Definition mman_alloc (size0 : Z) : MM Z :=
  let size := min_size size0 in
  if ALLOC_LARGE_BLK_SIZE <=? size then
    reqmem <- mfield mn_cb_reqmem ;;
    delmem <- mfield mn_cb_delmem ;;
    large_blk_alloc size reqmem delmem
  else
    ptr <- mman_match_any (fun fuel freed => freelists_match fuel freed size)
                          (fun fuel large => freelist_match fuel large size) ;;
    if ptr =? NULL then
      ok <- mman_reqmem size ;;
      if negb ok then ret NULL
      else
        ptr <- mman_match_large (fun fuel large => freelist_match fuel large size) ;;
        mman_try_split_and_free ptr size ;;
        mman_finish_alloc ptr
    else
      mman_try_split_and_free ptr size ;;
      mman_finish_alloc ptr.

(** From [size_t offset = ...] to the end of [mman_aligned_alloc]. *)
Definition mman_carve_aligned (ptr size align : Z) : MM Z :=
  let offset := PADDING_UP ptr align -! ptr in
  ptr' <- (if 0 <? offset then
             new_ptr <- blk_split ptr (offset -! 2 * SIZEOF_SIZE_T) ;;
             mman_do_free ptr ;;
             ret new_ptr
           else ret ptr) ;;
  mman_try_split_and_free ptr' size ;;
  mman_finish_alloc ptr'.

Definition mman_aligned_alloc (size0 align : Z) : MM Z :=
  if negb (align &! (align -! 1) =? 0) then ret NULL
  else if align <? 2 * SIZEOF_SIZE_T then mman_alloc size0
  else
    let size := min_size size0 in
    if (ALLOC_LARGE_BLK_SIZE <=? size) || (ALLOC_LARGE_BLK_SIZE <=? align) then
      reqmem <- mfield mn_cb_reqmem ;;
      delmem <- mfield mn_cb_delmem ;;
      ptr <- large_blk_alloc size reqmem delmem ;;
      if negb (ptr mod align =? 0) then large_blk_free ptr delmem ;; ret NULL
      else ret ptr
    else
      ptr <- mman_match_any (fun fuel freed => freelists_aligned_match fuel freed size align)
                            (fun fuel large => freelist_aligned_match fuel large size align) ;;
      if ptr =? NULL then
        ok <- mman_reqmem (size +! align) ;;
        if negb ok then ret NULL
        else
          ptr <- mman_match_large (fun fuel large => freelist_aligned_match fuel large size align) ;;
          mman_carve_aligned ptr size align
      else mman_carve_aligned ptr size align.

:::::

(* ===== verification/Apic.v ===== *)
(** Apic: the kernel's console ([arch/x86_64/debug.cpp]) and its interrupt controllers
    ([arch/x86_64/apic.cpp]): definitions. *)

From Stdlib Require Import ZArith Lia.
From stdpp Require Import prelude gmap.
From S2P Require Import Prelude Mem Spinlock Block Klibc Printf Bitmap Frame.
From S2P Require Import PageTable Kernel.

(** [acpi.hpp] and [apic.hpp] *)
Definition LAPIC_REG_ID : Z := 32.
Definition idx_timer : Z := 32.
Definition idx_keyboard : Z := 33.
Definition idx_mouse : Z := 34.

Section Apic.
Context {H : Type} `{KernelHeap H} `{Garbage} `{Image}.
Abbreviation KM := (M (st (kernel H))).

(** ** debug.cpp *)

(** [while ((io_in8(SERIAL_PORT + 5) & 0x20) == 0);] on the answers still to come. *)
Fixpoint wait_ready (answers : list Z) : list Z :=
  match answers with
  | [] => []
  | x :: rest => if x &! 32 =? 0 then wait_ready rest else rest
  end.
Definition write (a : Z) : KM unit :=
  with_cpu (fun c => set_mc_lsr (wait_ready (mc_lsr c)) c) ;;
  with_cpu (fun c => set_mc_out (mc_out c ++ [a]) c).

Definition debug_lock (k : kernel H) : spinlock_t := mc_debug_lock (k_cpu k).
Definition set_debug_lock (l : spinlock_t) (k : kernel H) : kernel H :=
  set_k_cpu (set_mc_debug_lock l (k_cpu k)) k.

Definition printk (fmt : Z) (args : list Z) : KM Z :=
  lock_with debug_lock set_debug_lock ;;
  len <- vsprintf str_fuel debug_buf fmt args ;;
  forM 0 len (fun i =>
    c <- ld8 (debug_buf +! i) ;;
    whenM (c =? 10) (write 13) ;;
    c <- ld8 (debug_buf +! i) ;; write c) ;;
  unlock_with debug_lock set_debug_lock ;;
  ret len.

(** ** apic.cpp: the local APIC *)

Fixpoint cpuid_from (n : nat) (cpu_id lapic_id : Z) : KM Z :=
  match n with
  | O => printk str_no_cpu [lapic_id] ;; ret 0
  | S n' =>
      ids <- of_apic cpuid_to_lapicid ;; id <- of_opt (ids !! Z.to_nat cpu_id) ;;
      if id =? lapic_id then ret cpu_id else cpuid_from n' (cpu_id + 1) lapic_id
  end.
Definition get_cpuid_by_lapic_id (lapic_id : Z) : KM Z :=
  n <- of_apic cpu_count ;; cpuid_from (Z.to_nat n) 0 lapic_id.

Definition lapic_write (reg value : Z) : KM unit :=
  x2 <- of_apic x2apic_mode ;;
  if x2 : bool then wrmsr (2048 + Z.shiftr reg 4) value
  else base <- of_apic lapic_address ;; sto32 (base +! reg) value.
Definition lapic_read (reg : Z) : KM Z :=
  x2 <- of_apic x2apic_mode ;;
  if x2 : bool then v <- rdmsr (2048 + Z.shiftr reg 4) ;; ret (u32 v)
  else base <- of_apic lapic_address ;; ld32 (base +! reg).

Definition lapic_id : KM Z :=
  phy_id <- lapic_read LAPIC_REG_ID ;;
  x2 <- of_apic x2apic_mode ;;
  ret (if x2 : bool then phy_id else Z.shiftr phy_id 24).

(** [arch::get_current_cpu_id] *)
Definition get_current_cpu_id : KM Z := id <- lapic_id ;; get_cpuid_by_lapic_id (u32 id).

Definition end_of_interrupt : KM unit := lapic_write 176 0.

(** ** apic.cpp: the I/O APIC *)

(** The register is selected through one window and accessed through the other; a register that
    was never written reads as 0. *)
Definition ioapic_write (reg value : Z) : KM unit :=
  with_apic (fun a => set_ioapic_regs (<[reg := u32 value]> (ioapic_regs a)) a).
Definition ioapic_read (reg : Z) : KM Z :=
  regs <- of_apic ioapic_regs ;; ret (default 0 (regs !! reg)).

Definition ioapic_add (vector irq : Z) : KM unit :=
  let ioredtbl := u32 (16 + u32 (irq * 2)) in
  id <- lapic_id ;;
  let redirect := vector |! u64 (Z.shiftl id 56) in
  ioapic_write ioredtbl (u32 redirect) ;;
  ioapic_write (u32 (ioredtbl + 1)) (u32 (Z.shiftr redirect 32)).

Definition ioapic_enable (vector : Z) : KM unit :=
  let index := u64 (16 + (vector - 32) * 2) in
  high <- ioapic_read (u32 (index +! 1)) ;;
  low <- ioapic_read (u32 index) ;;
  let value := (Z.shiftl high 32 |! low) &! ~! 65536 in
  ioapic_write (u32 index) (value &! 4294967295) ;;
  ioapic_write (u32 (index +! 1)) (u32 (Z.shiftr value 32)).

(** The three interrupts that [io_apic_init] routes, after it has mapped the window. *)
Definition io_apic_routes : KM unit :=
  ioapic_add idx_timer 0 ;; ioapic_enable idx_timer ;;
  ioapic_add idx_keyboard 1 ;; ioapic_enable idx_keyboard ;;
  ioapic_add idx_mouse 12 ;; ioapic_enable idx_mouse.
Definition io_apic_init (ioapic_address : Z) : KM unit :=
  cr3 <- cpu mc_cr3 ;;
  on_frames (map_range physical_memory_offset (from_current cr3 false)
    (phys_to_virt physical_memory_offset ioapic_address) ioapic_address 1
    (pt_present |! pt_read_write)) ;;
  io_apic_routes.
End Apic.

:::::

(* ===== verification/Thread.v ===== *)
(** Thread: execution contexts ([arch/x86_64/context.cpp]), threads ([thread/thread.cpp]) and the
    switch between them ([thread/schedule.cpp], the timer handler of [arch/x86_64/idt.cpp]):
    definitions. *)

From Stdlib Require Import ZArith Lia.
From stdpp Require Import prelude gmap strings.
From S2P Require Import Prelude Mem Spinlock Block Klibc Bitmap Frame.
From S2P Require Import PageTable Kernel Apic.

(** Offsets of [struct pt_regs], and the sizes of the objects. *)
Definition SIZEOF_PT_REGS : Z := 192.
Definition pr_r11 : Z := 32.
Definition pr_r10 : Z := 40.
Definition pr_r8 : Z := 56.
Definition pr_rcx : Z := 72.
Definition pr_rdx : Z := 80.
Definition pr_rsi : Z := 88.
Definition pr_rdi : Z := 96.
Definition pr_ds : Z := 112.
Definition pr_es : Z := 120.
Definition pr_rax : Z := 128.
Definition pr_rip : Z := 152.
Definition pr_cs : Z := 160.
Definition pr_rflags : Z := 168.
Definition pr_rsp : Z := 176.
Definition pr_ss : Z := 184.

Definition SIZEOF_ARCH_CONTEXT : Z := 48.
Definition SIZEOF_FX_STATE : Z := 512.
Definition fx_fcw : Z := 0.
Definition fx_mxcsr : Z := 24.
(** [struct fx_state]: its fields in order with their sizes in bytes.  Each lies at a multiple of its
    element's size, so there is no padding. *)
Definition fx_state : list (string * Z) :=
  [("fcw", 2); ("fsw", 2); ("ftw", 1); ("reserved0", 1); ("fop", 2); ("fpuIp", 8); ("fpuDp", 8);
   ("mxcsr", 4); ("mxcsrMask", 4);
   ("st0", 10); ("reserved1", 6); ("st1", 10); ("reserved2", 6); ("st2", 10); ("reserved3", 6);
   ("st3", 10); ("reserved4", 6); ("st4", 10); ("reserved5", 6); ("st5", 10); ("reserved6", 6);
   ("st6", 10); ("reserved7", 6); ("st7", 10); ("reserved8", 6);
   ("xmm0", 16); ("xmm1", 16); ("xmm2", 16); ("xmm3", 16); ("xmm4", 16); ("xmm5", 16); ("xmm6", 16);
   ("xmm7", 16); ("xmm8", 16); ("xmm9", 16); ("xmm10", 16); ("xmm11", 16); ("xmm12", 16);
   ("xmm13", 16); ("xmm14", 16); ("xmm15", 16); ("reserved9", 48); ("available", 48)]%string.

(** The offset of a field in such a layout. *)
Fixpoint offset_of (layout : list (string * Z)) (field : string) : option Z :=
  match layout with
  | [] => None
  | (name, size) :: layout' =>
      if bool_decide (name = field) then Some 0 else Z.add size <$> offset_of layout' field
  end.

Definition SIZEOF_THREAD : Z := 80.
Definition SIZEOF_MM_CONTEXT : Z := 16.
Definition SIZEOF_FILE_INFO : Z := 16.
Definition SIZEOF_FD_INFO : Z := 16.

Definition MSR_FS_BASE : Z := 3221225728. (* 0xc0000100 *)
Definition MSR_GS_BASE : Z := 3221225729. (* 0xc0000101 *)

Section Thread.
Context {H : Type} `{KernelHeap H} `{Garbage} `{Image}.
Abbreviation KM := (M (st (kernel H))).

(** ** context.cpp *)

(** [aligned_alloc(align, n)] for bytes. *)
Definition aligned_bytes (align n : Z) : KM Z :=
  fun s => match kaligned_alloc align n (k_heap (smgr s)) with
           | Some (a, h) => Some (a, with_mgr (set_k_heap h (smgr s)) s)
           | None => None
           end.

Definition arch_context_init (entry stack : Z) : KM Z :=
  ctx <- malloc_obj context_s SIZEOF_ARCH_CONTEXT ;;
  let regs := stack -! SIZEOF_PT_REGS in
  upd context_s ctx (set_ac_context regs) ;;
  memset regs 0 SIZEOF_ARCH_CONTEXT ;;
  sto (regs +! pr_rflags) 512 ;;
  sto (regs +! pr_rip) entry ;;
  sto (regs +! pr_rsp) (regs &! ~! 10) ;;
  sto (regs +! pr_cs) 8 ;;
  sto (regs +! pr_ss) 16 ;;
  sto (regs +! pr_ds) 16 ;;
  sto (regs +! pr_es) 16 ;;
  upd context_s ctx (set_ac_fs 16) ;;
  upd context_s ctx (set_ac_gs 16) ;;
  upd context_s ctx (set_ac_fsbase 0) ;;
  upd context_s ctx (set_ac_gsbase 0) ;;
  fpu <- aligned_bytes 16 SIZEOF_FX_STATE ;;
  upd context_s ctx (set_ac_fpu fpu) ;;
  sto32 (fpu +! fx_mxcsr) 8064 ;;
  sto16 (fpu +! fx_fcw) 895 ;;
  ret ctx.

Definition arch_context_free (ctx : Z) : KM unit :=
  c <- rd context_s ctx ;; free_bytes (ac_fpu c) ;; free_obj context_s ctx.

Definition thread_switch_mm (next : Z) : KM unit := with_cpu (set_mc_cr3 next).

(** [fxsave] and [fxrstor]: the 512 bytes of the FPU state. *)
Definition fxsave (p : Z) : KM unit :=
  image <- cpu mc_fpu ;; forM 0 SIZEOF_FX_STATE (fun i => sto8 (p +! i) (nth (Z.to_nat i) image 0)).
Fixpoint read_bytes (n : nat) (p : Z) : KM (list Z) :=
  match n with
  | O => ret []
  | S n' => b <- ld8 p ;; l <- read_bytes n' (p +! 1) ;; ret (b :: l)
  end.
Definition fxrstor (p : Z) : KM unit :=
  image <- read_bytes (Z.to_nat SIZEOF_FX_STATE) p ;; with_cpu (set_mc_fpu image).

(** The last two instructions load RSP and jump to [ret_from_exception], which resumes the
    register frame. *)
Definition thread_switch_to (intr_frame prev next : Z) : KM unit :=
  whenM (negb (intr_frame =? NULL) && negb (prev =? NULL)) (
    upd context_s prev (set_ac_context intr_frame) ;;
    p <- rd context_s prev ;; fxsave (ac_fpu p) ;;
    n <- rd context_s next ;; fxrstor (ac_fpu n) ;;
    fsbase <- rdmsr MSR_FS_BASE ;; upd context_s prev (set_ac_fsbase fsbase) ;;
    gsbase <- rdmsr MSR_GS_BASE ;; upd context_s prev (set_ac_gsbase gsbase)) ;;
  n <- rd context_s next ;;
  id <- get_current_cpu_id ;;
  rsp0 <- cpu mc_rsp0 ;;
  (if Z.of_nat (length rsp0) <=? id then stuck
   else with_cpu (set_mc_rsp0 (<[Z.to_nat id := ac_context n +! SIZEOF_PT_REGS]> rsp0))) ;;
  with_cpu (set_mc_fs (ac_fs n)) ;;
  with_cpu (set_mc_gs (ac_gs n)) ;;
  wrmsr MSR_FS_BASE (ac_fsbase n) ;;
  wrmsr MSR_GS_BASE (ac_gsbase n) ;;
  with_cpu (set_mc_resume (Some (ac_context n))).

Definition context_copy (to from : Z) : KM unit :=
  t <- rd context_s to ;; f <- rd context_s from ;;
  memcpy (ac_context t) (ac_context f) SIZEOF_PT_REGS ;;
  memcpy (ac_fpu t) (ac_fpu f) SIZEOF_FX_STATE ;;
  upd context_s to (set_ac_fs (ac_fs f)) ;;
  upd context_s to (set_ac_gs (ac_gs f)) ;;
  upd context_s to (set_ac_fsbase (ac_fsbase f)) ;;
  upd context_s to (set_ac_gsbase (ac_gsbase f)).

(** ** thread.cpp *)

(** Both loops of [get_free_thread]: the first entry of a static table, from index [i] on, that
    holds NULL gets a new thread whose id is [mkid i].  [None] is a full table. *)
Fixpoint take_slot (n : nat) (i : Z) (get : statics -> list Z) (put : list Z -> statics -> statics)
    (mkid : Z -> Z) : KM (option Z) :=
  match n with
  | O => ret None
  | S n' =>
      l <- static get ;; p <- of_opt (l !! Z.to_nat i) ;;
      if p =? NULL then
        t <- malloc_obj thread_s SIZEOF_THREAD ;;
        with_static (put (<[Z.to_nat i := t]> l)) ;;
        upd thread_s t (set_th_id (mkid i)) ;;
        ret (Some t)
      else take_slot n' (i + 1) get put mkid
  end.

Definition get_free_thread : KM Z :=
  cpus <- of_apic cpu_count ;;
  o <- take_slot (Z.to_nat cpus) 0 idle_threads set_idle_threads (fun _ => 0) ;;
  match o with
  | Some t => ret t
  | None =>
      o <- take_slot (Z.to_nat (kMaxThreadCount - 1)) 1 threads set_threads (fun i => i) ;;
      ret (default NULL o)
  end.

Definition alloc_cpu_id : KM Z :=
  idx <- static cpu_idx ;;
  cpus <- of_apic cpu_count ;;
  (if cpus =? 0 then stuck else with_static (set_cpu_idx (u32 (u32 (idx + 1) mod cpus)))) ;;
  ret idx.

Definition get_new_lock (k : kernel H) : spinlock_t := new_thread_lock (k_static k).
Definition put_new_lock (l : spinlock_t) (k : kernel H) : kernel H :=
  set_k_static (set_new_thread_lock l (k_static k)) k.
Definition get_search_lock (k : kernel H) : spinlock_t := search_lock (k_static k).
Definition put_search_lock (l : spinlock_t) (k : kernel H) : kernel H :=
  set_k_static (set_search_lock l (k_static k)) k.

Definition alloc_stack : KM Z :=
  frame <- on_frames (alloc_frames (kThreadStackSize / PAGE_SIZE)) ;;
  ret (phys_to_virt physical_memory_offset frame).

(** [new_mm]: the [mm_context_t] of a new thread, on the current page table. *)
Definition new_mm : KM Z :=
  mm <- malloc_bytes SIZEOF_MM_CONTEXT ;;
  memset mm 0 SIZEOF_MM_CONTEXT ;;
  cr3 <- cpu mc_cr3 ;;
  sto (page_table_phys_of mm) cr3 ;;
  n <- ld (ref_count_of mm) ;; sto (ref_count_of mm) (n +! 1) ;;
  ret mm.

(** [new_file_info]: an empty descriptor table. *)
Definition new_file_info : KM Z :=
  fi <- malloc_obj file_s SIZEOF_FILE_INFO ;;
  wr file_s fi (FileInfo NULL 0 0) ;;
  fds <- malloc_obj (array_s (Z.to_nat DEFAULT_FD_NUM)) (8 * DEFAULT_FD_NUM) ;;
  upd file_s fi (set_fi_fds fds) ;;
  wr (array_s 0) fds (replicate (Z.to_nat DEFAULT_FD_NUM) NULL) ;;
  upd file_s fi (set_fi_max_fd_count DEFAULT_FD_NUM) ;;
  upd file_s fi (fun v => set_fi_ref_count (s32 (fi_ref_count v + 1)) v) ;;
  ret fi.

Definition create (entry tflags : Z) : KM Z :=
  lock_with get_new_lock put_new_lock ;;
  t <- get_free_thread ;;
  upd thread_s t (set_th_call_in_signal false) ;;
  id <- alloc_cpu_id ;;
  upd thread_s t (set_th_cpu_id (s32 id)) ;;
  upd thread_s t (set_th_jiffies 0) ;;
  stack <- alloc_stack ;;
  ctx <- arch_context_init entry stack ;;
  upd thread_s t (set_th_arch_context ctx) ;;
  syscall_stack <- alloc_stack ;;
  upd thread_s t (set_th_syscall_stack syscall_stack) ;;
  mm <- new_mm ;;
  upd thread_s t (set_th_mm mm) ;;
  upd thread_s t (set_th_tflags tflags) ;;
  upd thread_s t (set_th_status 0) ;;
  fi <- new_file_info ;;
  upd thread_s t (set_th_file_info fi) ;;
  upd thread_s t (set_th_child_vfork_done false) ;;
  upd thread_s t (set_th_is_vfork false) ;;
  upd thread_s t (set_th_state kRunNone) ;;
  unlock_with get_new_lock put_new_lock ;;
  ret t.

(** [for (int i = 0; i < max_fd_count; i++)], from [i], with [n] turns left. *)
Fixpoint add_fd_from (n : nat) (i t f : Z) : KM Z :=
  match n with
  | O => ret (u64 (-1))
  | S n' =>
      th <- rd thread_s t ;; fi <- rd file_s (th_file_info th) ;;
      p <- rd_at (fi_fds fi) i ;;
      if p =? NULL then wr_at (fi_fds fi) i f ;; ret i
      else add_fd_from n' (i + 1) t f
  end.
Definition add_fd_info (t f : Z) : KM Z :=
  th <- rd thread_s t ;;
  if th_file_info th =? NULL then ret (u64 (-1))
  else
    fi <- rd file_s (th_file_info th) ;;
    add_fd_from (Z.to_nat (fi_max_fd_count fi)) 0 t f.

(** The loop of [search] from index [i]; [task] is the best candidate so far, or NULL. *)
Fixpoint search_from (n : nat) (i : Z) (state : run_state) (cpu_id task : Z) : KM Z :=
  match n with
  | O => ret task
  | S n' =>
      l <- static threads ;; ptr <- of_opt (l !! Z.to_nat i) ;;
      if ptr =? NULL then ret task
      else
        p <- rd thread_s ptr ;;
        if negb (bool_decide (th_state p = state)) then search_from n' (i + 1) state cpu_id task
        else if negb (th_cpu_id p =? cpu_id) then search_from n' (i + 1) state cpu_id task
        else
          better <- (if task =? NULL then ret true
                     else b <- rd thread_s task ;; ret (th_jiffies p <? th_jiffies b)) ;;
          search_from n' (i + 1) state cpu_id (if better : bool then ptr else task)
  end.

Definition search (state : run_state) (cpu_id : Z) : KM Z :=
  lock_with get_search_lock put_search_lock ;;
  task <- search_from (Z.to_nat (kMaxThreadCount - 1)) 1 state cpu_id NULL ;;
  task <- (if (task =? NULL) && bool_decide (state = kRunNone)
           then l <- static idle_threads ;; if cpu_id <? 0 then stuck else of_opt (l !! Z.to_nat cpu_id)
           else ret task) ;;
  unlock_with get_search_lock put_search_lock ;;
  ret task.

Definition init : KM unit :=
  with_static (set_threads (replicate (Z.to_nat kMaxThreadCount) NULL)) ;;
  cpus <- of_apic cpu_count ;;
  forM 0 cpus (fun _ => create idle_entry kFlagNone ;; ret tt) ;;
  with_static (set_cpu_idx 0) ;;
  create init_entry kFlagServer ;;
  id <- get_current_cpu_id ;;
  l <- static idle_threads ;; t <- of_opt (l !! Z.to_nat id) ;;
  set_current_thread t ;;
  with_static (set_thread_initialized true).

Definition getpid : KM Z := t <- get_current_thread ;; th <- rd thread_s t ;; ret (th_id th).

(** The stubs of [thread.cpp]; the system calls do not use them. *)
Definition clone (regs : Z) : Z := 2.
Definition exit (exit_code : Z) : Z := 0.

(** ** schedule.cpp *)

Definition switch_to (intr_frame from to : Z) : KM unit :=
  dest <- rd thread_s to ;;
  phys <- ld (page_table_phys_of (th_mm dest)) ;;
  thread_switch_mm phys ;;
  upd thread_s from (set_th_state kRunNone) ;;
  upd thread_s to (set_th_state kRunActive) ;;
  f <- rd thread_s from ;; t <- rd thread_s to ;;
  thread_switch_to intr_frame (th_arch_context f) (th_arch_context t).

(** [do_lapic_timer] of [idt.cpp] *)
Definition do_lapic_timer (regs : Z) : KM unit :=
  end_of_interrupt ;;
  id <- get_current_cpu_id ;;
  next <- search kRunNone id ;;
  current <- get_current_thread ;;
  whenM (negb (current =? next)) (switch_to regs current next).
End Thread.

:::::

Assignment >> Reproduce the lines above, beginning at the line with "set_current_thread t ;;" and stopping after the line with "End Thread.", exactly as they are.

Answer below >>
  set_current_thread t ;;
  with_static (set_thread_initialized true).

Definition getpid : KM Z := t <- get_current_thread ;; th <- rd thread_s t ;; ret (th_id th).

(** The stubs of [thread.cpp]; the system calls do not use them. *)
Definition clone (regs : Z) : Z := 2.
Definition exit (exit_code : Z) : Z := 0.

(** ** schedule.cpp *)

Definition switch_to (intr_frame from to : Z) : KM unit :=
  dest <- rd thread_s to ;;
  phys <- ld (page_table_phys_of (th_mm dest)) ;;
  thread_switch_mm phys ;;
  upd thread_s from (set_th_state kRunNone) ;;
  upd thread_s to (set_th_state kRunActive) ;;
  f <- rd thread_s from ;; t <- rd thread_s to ;;
  thread_switch_to intr_frame (th_arch_context f) (th_arch_context t).

(** [do_lapic_timer] of [idt.cpp] *)
Definition do_lapic_timer (regs : Z) : KM unit :=
  end_of_interrupt ;;
  id <- get_current_cpu_id ;;
  next <- search kRunNone id ;;
  current <- get_current_thread ;;
  whenM (negb (current =? next)) (switch_to regs current next).
End Thread.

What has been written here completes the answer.